• _WHAT TO PRODUCE_
Using the listing below, show all lines that hold the word "intros".

• _EXCERPTED DATA_
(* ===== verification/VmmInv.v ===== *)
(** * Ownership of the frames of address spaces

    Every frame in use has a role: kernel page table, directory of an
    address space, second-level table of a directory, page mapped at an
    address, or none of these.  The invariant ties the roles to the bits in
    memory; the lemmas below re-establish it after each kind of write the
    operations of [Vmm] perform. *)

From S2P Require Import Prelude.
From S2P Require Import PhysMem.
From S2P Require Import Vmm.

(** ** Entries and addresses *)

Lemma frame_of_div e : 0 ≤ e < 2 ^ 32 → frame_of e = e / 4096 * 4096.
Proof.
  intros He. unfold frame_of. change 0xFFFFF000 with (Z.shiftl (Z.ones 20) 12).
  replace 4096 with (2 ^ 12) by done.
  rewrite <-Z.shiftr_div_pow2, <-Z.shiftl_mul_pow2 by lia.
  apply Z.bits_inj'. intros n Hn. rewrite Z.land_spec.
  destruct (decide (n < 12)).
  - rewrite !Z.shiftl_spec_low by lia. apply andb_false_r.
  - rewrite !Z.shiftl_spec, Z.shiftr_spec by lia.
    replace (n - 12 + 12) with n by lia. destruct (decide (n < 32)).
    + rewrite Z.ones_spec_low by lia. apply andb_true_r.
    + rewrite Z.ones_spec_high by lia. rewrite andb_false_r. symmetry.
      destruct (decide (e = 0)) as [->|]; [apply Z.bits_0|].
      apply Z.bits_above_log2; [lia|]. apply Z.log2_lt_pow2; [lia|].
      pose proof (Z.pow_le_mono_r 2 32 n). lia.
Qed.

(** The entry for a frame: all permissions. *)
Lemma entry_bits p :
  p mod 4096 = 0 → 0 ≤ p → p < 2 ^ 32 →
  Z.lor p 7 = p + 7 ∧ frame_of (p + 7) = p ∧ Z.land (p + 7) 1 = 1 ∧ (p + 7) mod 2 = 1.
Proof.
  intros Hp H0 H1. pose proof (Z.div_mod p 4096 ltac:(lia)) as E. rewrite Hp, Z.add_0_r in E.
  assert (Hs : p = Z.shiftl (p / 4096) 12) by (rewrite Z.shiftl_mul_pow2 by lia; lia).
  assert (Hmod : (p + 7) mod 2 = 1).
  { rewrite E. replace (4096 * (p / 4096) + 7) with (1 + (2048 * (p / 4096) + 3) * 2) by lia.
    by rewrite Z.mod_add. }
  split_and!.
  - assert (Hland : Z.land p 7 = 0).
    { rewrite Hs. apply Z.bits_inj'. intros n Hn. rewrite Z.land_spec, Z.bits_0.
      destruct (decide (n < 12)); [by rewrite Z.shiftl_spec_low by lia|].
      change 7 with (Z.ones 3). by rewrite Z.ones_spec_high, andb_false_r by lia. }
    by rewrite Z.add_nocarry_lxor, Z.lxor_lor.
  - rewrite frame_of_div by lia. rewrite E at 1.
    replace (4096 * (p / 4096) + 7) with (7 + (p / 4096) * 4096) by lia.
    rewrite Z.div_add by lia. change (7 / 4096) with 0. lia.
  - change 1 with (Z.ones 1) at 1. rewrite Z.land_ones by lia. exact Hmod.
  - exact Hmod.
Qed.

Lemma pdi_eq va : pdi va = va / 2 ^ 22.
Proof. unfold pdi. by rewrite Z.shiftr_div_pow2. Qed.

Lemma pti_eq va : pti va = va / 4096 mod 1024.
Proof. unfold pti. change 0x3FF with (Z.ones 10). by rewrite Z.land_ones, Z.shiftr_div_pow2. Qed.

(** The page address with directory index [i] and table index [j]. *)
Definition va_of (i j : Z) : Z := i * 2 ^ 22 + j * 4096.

• _OUTPUT FOR THIS EXERCISE_
  intros He. unfold frame_of. change 0xFFFFF000 with (Z.shiftl (Z.ones 20) 12).
  apply Z.bits_inj'. intros n Hn. rewrite Z.land_spec.
  intros Hp H0 H1. pose proof (Z.div_mod p 4096 ltac:(lia)) as E. rewrite Hp, Z.add_0_r in E.
    { rewrite Hs. apply Z.bits_inj'. intros n Hn. rewrite Z.land_spec, Z.bits_0.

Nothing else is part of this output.